Après le procureur Rodríguez Bencomo, des représentants du Bureau du Procureur général et de PDVSA ont pris la parole, adhérant au procès, car les intérêts de l’État vénézuélien et surtout de la principale industrie pétrolière sont en jeu.

Puis ont commencé les interventions des défenseurs, tant publics que privés, représentant des accusés particuliers ou des groupes d’entre eux. María Mercedes Berthé, ancienne directrice du ministère public, qui défend El Aissami, a pris la parole pour ratifier la demande de mesure conservatoire qui permet à l’ancien ministre de poursuivre librement le processus, en raison de son état de santé. Dans ce sens, Berthé a expliqué qu’El Aissami a récemment été opéré en raison d’une prétendue strangulation d’une hernie ; Mais le treillis qui était placé pour fermer la plaie s’est détaché, ce qui aurait provoqué une immobilisation de certains organes du corps.

Lors de cette première séance du procès, l’avocate Katy Marín a pris la parole pour défendre le colonel Manuel Parra, ancien président de PDVSA-Marina. Marín a soutenu que le procès devait être annulé en raison des prétendues irrégularités constatées, comme, par exemple, le droit d’être assisté par un professionnel du droit en qui il a confiance, étant donné que tous les accusés avaient été nommés défenseurs publics.

Marín a également critiqué l’accusation formulée par le ministère public et présentée lors de cette séance par le procureur Rodríguez Bencomo. « Il s’agit d’une accusation très générique qui ne dit pas le rôle que chaque personne a joué dans ce prétendu réseau de corruption », a soutenu l’avocat Marín.

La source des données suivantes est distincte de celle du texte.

(* ===== verification/Vm.v ===== *)
(** * Message execution

    Models [core/vm/executor.go]: the purchase of gas, the preparation of the
    access list, the call into go-ethereum's interpreter, the refund, the
    proposer's tip and the end of the transaction.

    The interpreter is not part of the sources: it is the class [EVM], a
    function of the block and transaction context and of the state it is run
    on.  [core/vm/bridge.go] and [core/vm/convert.go] only rename the state
    database's operations and copy byte arrays, so the interpreter is given
    the state database itself. *)
From S2P Require Import Prelude Types Toy StateDB StateRevert StateCommit NativeState Staking.

Record BlockContext : Type := mkBlockContext {
  bc_Number : Z;
  bc_Time : Z;
  bc_GasLimit : Z;
  bc_BaseFee : option Z;
  bc_Coinbase : Address;
  bc_ChainID : option Z;
  bc_GetHashFn : option (Z → Hash);
}.

Record Message : Type := mkMessage {
  m_From : Address;
  m_To : option Address;
  m_Value : option Z;
  m_GasLimit : Z;
  m_GasPrice : option Z;
  m_Data : list Z;
  m_NoFinalise : bool;
}.

Record VmResult : Type := mkVmResult {
  r_UsedGas : Z;
  r_MaxUsedGas : Z;
  r_Err : option string;
  r_ReturnData : list Z;
  r_ContractAddress : option Address;
  r_Logs : list Log;
  r_Failed : bool;
}.

(** The statedb and bridge fields are the state the operations pass along. *)
Record VmExecutor : Type := mkVmExecutor {
  x_config : Z;
  x_block : BlockContext;
  x_dewPrecompiles : bool;
  x_stakingEnabled : bool;
  x_nativeSwapEnabled : bool;
  x_stakingCfg : StakingConfig;
}.

(** The chain id of [DefaultChainConfig]; its fork blocks are all zero. *)
Definition DefaultChainConfig (chainID : option Z) : Z := default 2205 chainID.

Definition NewVmExecutor (block : BlockContext) : VmExecutor :=
  let block := mkBlockContext (bc_Number block) (bc_Time block)
    (if bc_GasLimit block =? 0 then 30000000 else bc_GasLimit block)
    (Some (default 0 (bc_BaseFee block))) (bc_Coinbase block) (bc_ChainID block)
    (Some (default (λ _, 0) (bc_GetHashFn block))) in
  mkVmExecutor (DefaultChainConfig (bc_ChainID block)) block true false false DefaultStakingConfig.

Definition EnableDewPrecompiles (v : bool) (x : VmExecutor) : VmExecutor :=
  mkVmExecutor (x_config x) (x_block x) v (x_stakingEnabled x) (x_nativeSwapEnabled x) (x_stakingCfg x).
Definition EnableVmStaking (v : bool) (x : VmExecutor) : VmExecutor :=
  mkVmExecutor (x_config x) (x_block x) (x_dewPrecompiles x) v (x_nativeSwapEnabled x) (x_stakingCfg x).
Definition EnableNativeSwap (v : bool) (x : VmExecutor) : VmExecutor :=
  mkVmExecutor (x_config x) (x_block x) (x_dewPrecompiles x) (x_stakingEnabled x) v (x_stakingCfg x).
Definition SetStakingConfig (c : StakingConfig) (x : VmExecutor) : VmExecutor :=
  mkVmExecutor (x_config x) (x_block x) (x_dewPrecompiles x) (x_stakingEnabled x) (x_nativeSwapEnabled x) c.

(** What a run of the interpreter reports. *)
Record evm_out : Type := mkEvmOut { out_ret : list Z; out_used : Z; out_err : option string }.

(** [evm.Call] and [evm.Create] after [NewEVM], [SetTxContext] and
    [installDewPrecompiles]: the executor, the origin and the gas price are
    the context; then caller, destination, input, gas and value. *)
Class EVM : Type := {
  evm_Call : VmExecutor → Address → Z → Address → Address → list Z → Z → Z → StateDB → StateDB * evm_out;
  evm_Create : VmExecutor → Address → Z → Address → list Z → Z → Z → StateDB → StateDB * (evm_out * Address);
}.

(** The registry of the system precompiles. *)
Definition NativeTransferPrecompile : Address := 256.
Definition NativeSwapPrecompile : Address := 257.
Definition StakingPrecompile : Address := 258.

Inductive PrecompileSlotStatus : Type := SlotActive | SlotReserved | SlotFlagged.

Record DewPrecompileSlot : Type := mkSlot {
  ps_Address : Address;
  ps_Name : string;
  ps_Status : PrecompileSlotStatus;
  ps_LiveInMap : bool;
  ps_LowAddr : Z;
}.

Definition DewPrecompileSlots : list DewPrecompileSlot :=
  [mkSlot NativeTransferPrecompile "native_transfer" SlotActive true 256;
   mkSlot NativeSwapPrecompile "native_swap" SlotFlagged true 257;
   mkSlot StakingPrecompile "staking" SlotFlagged true 258].

Definition DewPrecompileAddresses : list Address := map ps_Address (List.filter ps_LiveInMap DewPrecompileSlots).

Definition warm_precompiles (x : VmExecutor) : list Address :=
  seqZ 1 10 ++ if x_dewPrecompiles x then DewPrecompileAddresses else [].

Section Apply.
Context `{C : Crypto} `{D : AccountCodec} `{V : EVM}.

(** The create or call of a message; a call increments the nonce first. *)
Definition run_message (x : VmExecutor) (msg : Message) (s : StateDB) : StateDB * (evm_out * option Address) :=
  let price := default 0 (m_GasPrice msg) in
  let value := default 0 (m_Value msg) in
  match m_To msg with
  | None =>
      let '(s, (out, addr)) := evm_Create x (m_From msg) (u256 price) (m_From msg) (m_Data msg) (m_GasLimit msg) value s in
      (s, (out, match out_err out with None => Some addr | Some _ => None end))
  | Some to =>
      let '(s, nonce) := GetNonce (m_From msg) s in
      let s := SetNonceJournaled (m_From msg) (nonce +₆₄ 1) s in
      let '(s, out) := evm_Call x (m_From msg) (u256 price) (m_From msg) to (m_Data msg) (m_GasLimit msg) value s in
      (s, (out, None))
  end.

(** The gas left after the refund, which is at most a fifth of the gas used. *)
Definition gas_left (limit used refund : Z) : Z :=
  let gasLeft := limit -₆₄ used in
  let refund := if used / 5 <? refund then used / 5 else refund in
  let gasLeft := gasLeft +₆₄ refund in
  if limit <? gasLeft then limit else gasLeft.

(** The gas money: what is left goes back to the sender, what was used to
    the proposer. *)
Definition settle_gas (x : VmExecutor) (from : Address) (price gasLeft used : Z) (s : StateDB) : StateDB :=
  let s := if (0 <? price) && (0 <? gasLeft) then (AddBalancePrev from (u256 (gasLeft * price)) s).1 else s in
  if (0 <? price) && (0 <? used)
  then DistributeProposerIncome (bc_Coinbase (x_block x)) (u256 (used * price)) (x_stakingEnabled x) s else s.

(** The state the interpreter starts from. *)
Definition prepare_message (x : VmExecutor) (msg : Message) (gasCost : Z) (s : StateDB) : StateDB :=
  let s := (SubBalance (m_From msg) gasCost s).1 in
  let s := ClearLogs s in
  Prepare (m_From msg) (bc_Coinbase (x_block x)) (m_To msg) (warm_precompiles x) s.

Definition ApplyMessage (x : VmExecutor) (msg : Message) (s : StateDB) : StateDB * res VmResult :=
  let value := default 0 (m_Value msg) in
  let price := default 0 (m_GasPrice msg) in
  let limit := m_GasLimit msg in
  if limit =? 0 then (s, Err "vm: gas limit is zero") else
  let gasCost := limit * price in
  if 2 ^ 256 <=? gasCost then (s, Err "vm: gas cost overflow") else
  let '(s, bal) := GetBalance (m_From msg) s in
  if bal <? gasCost then (s, Err "vm: insufficient balance for gas") else
  let need := gasCost +₂₅₆ value in
  let '(s, bal) := GetBalance (m_From msg) s in
  if bal <? need then (s, Err "vm: insufficient balance for gas + value") else
  let s := prepare_message x msg gasCost s in
  let '(s, (out, created)) := run_message x msg s in
  let gasLeft := gas_left limit (out_used out) (refund s) in
  let usedGas := limit -₆₄ gasLeft in
  let s := settle_gas x (m_From msg) price gasLeft usedGas s in
  let s := if m_NoFinalise msg then s else Finalise true s in
  let outLogs := logs s in
  (ClearLogs s,
   Ok (mkVmResult usedGas usedGas (out_err out) (out_ret out) created outLogs
         (bool_decide (out_err out ≠ None)))).
End Apply.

Ce mardi 21 avril après 2 heures du matin, le juge a suspendu et convoqué pour le mercredi 22 avril une séance au cours de laquelle les interventions des avocats de la défense ont continué à présenter leurs arguments, visant principalement à exiger des garanties pour leurs clients. Daniel Guedez, par exemple, a déclaré qu’ils n’avaient pas eu accès au dossier.

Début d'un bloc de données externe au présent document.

(* ===== verification/VmIsolated.v ===== *)
(** * Simulated calls leave accounts and storage alone

    [eth_call] and [eth_estimateGas] run a message on the node's live state
    database between [Snapshot] and [RevertToSnapshot].  [ApplyMessage] resets
    the logs, the access list, the transient storage and the refund counter
    without journaling them, so the revert does not bring those back; it does
    bring back the accounts and the storage, but for empty accounts it may
    leave where there were none. *)
From S2P Require Import Prelude Types Toy StateDB StateRevert StateCommit NativeState Staking Vm.

Section Kept.
Context `{C : Crypto} `{D : AccountCodec}.

(** The accounts, the storage, the store and the self-destruct marks; an empty
    account may have come into being. *)
Record kept (s1 s2 : StateDB) : Prop := {
  kp_account : ∀ a, account_rel (raw_account s1 a) (raw_account s2 a);
  kp_storage : ∀ a k, storage_of s1 a k = storage_of s2 a k;
  kp_fields : (db s1, suicides s1) = (db s2, suicides s2);
}.

Lemma kept_trans : Transitive kept.
Proof.
  intros s1 s2 s3 [A1 B1 F1] [A2 B2 F2]. split; intros; try (etrans; eauto).
  destruct (A1 a) as [->|[-> H1]]; [done|]. destruct (A2 a) as [<-|[H2 ->]]; [by right|congruence].
Qed.

Lemma restored_kept s1 s2 : restored s1 s2 → kept s1 s2.
Proof. intros [A B F _ _ _ _]. injection F as Fd Fs _ _. split; [done|done|congruence]. Qed.

Lemma account_update_kept a acc s1 s2 s1' s2' :
  kept s1 s2 → account_update a acc s1 s1' → account_update a acc s2 s2' → kept s1' s2'.
Proof.
  intros [A B F] (R1 & S1 & O1) (R2 & S2 & O2).
  destruct (others_db _ _ O1) as [D1 U1], (others_db _ _ O2) as [D2 U2]. injection F as Fd Fs.
  split; [|congruence|congruence]. intros b. rewrite R1, R2. case_decide; [apply account_rel_refl|apply A].
Qed.

Lemma revert_entry_kept e s1 s2 : kept s1 s2 → entry_ok e s2 →
  entry_ok e s1 ∧ kept (revert_entry e s1) (revert_entry e s2).
Proof.
  intros Hk Hok. pose proof Hk as [A B F]. injection F as Fd Fs.
  destruct (account_entry e) as [a|] eqn:He.
  { split; [by destruct e as [| | | | |? [] ?| | | | | |]|].
    eapply account_update_kept; [done|by apply revert_account_entry|].
    rewrite (account_rel_live s1 s2 a Fs (A a)). by apply revert_account_entry. }
  destruct e as [| | |a k v|a|a p b|g| |a|a k|a k v|a]; try done;
    try (split; [done|]; split; [exact A|exact B|cbn; congruence]).
  - split; [done|]. cbn [revert_entry]. split; try done; [|by cbn; congruence]. intros b j. by rewrite !storage_of_put, B.
  - split; [done|]. split; try done; [|by cbn; congruence]. intros b. unfold raw_account. cbn.
    destruct (decide (a = b)) as [<-|Hab].
    + rewrite !lookup_delete_eq, Fd. apply account_rel_refl.
    + rewrite !lookup_delete_ne by done. apply A.
  - assert (Hok1 : entry_ok (suicideChange a p b) s1).
    { destruct p; [done|]. cbn in *. destruct (A a) as [->|[-> HN]]; [done|]. rewrite HN in Hok. by destruct Hok. }
    split; [done|].
    destruct (revert_suicide a p b s1) as (R1 & S1 & U1 & O1 & _); [by destruct p|].
    destruct (revert_suicide a p b s2) as (R2 & S2 & U2 & O2 & _); [by destruct p|].
    set (t1 := revert_entry _ s1) in *. set (t2 := revert_entry _ s2) in *. clearbody t1 t2.
    injection O1 as O11 _ _ _ _. injection O2 as O21 _ _ _ _.
    split; [|congruence|by destruct p; congruence].
    intros c. rewrite R1, R2. destruct p; [apply A|]. case_decide as Hc; [|apply A].
    cbn in Hok. destruct (A a) as [->|[_ HN]]; [apply account_rel_refl|]. rewrite HN in Hok. by destruct Hok.
Qed.

#[export] Instance kept_undo_rel : UndoRel kept.
Proof.
  split; [exact kept_trans|exact restored_kept|exact revert_entry_kept|]. intros es s1 s2 []. by split.
Qed.

(** Changes to fields that are neither journaled nor kept. *)
Definition bookkeeping (s s' : StateDB) : Prop :=
  (accounts s', storage s', db s', suicides s', jentries s', revisions s') =
  (accounts s, storage s, db s, suicides s, jentries s, revisions s) ∧ acl_wf (accessList s').

Lemma bookkeeping_kept s s' : bookkeeping s s' → kept s' s.
Proof.
  intros [[= Ha Hs Hd Hu _ _] _]. split; [|intros b k; unfold storage_of; by rewrite Hs, Hd|congruence].
  intros b. unfold raw_account. rewrite Ha, Hd. apply account_rel_refl.
Qed.

Lemma bookkeeping_tracked s0 s s' : bookkeeping s s' → tracked kept s0 s → tracked kept s0 s'.
Proof.
  intros Hb [Hwf Hu Hn Hr]. pose proof Hb as [[= _ _ _ _ Hj Hv Hx] Hwf']. split; [done| |by rewrite Hx|by rewrite Hv].
  eapply undoes_to_ext; [apply _|exact Hu|done|by apply bookkeeping_kept].
Qed.

Lemma steps_tracked s0 s s' :
  (∀ r, r ∈ validRevisions s0 → r.1 < nextRevisionID s0) →
  tracked kept s0 s → rtc (evm_step (nextRevisionID s0)) s s' → tracked kept s0 s'.
Proof.
  intros Hids Ht Hrun. induction Hrun as [|x y z Hxy _ IH]; [done|].
  apply IH. by eapply evm_step_tracked; [apply _|..].
Qed.

Lemma kept_balances s1 s2 a : kept s1 s2 →
  balance_of s1 a = balance_of s2 a ∧ nonce_of s1 a = nonce_of s2 a ∧ code_hash_of s1 a = code_hash_of s2 a.
Proof.
  intros [A B F]. injection F as Fd Fs. pose proof (account_rel_live s1 s2 a Fs (A a)) as Hl.
  split_and!; [..|unfold code_hash_of; by rewrite Hl]; rewrite <- ?live_balance, <- ?live_nonce; by rewrite Hl.
Qed.
End Kept.

Section Simulate.
Context `{C : Crypto} `{D : AccountCodec} `{V : EVM}.

Lemma evm_step_weaken m m' s s' : m' <= m → evm_step m s s' → evm_step m' s s'.
Proof. intros Hm []; try by econstructor. eapply es_Revert; [|done]. lia. Qed.

(** The revision ids are increasing, as [Snapshot] hands them out. *)
Definition ids_ok (s : StateDB) : Prop := ∀ r, r ∈ validRevisions s → r.1 < nextRevisionID s.

Lemma step_tracked s0 s s' : ids_ok s0 → tracked kept s0 s → evm_step (nextRevisionID s0) s s' → tracked kept s0 s'.
Proof. intros Hids Ht Hs. by eapply evm_step_tracked; [apply _|..]. Qed.

(** What holds across the EVM's operations and the bookkeeping holds across
    [Prepare]. *)
Lemma Prepare_closed (P : StateDB → Prop) m sender coinbase dest pre s :
  (∀ t t', P t → evm_step m t t' → P t') → (∀ t t', bookkeeping t t' → P t → P t') → (∀ t, P t → acl_wf (accessList t)) →
  P s → P (Prepare sender coinbase dest pre s).
Proof.
  intros Hstep Hbook Hwf Hs. unfold Prepare.
  assert (∀ t, P t → P (set_refund 0 (set_newContracts ∅ t))) as Hend.
  { intros t Ht. eapply Hbook; [|exact Ht]. split; [done|exact (Hwf t Ht)]. }
  assert (∀ a t, P t → P (AddAddressToAccessList a t)) as Hadd.
  { intros a t Ht. eapply Hstep; [exact Ht|apply es_AddAddress]. }
  apply Hend, Hadd. set (t0 := set_transient _ _).
  assert (P (AddAddressToAccessList sender t0)) as H1.
  { apply Hadd. eapply Hbook; [|exact Hs]. split; [done|apply acl_wf_new]. }
  assert (P (match dest with Some d => AddAddressToAccessList d (AddAddressToAccessList sender t0)
    | None => AddAddressToAccessList sender t0 end)) as H2 by (destruct dest; [by apply Hadd|done]).
  revert H2. generalize (match dest with Some d => AddAddressToAccessList d (AddAddressToAccessList sender t0)
    | None => AddAddressToAccessList sender t0 end). clear -Hadd.
  induction pre as [|a pre IH]; intros t Ht; [done|]. cbn [foldl]. apply IH. by apply Hadd.
Qed.

Lemma Prepare_tracked s0 sender coinbase dest pre s :
  ids_ok s0 → tracked kept s0 s → tracked kept s0 (Prepare sender coinbase dest pre s).
Proof.
  intros Hids. apply (Prepare_closed _ (nextRevisionID s0)).
  - intros t t' Ht Hst. by eapply step_tracked.
  - intros t t'. apply bookkeeping_tracked.
  - intros t Ht. apply Ht.
Qed.

Lemma prepare_tracked s0 x msg cost s :
  ids_ok s0 → tracked kept s0 s → m_From msg ∉ suicides s → tracked kept s0 (prepare_message x msg cost s).
Proof.
  intros Hids Ht Hs. unfold prepare_message. apply Prepare_tracked; [done|].
  assert (tracked kept s0 (SubBalance (m_From msg) cost s).1) as H1.
  { eapply step_tracked; [done|exact Ht|by apply es_SubBalance]. }
  eapply bookkeeping_tracked; [|exact H1]. split; [done|apply H1].
Qed.

(** The run of a message uses the state through the journaled operations of the
    EVM's interface, with its own snapshots nested, and writes to no account
    that has self-destructed. *)
Definition well_framed (x : VmExecutor) (msg : Message) (s : StateDB) : Prop :=
  rtc (evm_step (nextRevisionID s - 1)) s (run_message x msg s).1.

(** A message that is simulated: free gas and no [Finalise]. *)
Definition simulated (msg : Message) : Prop := m_NoFinalise msg = true ∧ m_GasPrice msg = Some 0.

Lemma ApplyMessage_tracked s0 x msg s :
  ids_ok s0 → tracked kept s0 s → simulated msg → m_From msg ∉ suicides s →
  (∀ t, same_view t s → well_framed x msg (prepare_message x msg 0 t)) →
  tracked kept s0 (ApplyMessage x msg s).1.
Proof.
  intros Hids Ht [Hnf Hp] Hfrom Hframe. unfold ApplyMessage. rewrite Hp, Hnf. cbn [default from_option id].
  rewrite Z.mul_0_r. destruct (_ =? 0); [done|]. change (2 ^ 256 <=? 0) with false. cbv iota.
  assert (∀ t, tracked kept s0 t → tracked kept s0 (GetBalance (m_From msg) t).1) as Hget.
  { intros t Ht'. eapply step_tracked; [done|exact Ht'|apply es_GetBalance]. }
  destruct (GetBalance_spec (m_From msg) s) as [_ Hv1]. pose proof (Hget s Ht) as H1.
  destruct (GetBalance (m_From msg) s) as [s1 b1]. cbn [fst] in H1, Hv1. destruct (b1 <? 0); [done|].
  destruct (GetBalance_spec (m_From msg) s1) as [_ Hv2]. pose proof (Hget s1 H1) as H2.
  destruct (GetBalance (m_From msg) s1) as [s2 b2]. cbn [fst] in H2, Hv2. destruct (b2 <? _); [done|].
  assert (same_view s2 s) as Hv by (by etrans).
  assert (m_From msg ∉ suicides s2) as Hs2.
  { destruct Hv as [_ _ Hq]. injection Hq as _ -> _ _ _ _ _ _ _. done. }
  pose proof (prepare_tracked s0 x msg 0 s2 Hids H2 Hs2) as H3. pose proof (Hframe s2 Hv) as Hf.
  unfold well_framed in Hf. set (s3 := prepare_message x msg 0 s2) in *. clearbody s3.
  assert (tracked kept s0 (run_message x msg s3).1) as H4.
  { apply (steps_tracked _ s3 _ Hids H3). eapply rtc_subrel; [|exact Hf].
    intros y z. apply evm_step_weaken. destruct H3 as [_ _ Hn _]. lia. }
  destruct (run_message x msg s3) as [s4 [out created]]. cbn [fst] in *. unfold settle_gas. rewrite Z.ltb_irrefl.
  cbn [andb]. eapply bookkeeping_tracked; [|exact H4]. split; [done|apply H4].
Qed.

(** Simulating a message on the live state and reverting to the snapshot
    taken before keeps the chain state. *)
Lemma simulate_reverts x msg s :
  acl_wf (accessList s) → ids_ok s → simulated msg → m_From msg ∉ suicides s →
  (∀ t, same_view t (Snapshot s).1 → well_framed x msg (prepare_message x msg 0 t)) →
  ∃ s', RevertToSnapshot (Snapshot s).2 (ApplyMessage x msg (Snapshot s).1).1 = Some s' ∧ kept s' s ∧
        jentries s' = jentries s ∧ validRevisions s' = validRevisions s.
Proof.
  intros Hwf Hids Hsim Hfrom Hframe.
  apply (tracked_revert kept s _ Hids). apply ApplyMessage_tracked; try done.
  by apply tracked_snapshot; [apply _|].
Qed.
End Simulate.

Cette séance de mercredi dernier s’est déroulée entre midi et 19 heures, lorsque le juge Romero Castillo l’a convoquée ce vendredi, selon des sources judiciaires.

Détails

  • Les 64 accusés ont été arrêtés entre mars 2023 et avril 2024 à l’occasion de l’opération anti-corruption annoncée par le gouvernement du président Nicolas Maduro.
  • Initialement, 81 mandats d’arrêt ont été émis, dont 61 correspondant au même nombre de personnes, prétendument impliquées dans des actes de corruption détectés dans le système judiciaire, dans les bureaux du maire, ainsi que dans les entreprises publiques Pdvsa, Corporación Venezolana de Guayana (CVG) et Cartones de Venezuela (Cartoven).
  • Le complot de corruption de l’industrie pétrolière, qui concentre le plus grand nombre de détenus avec 41 accusés, a été regroupé dans un dossier appelé PDVSA-Cripto, car il impliquait des opérations parallèles de vente de pétrole brut vénézuélien dont les monnaies n’entraient pas dans le trésor national, mais étaient transformées en actifs cryptographiques, comme l’a enquêté le ministère public.
  • L’ensemble de l’enquête du parquet a été condensée dans un document (MP-55864-2023) techniquement appelé Accusation, qui contient 1 706 pages de format officiel. De ce lot, il ressort clairement que le détournement de fonds de PDVSA rapporte une somme de 5.550.544.290,74 dollars, selon les données fournies par le Bureau du Procureur dans le document d’accusation déposé devant le 2ème Tribunal Spécial de Contrôle de Caracas, compétent en matière de corruption et délits associés.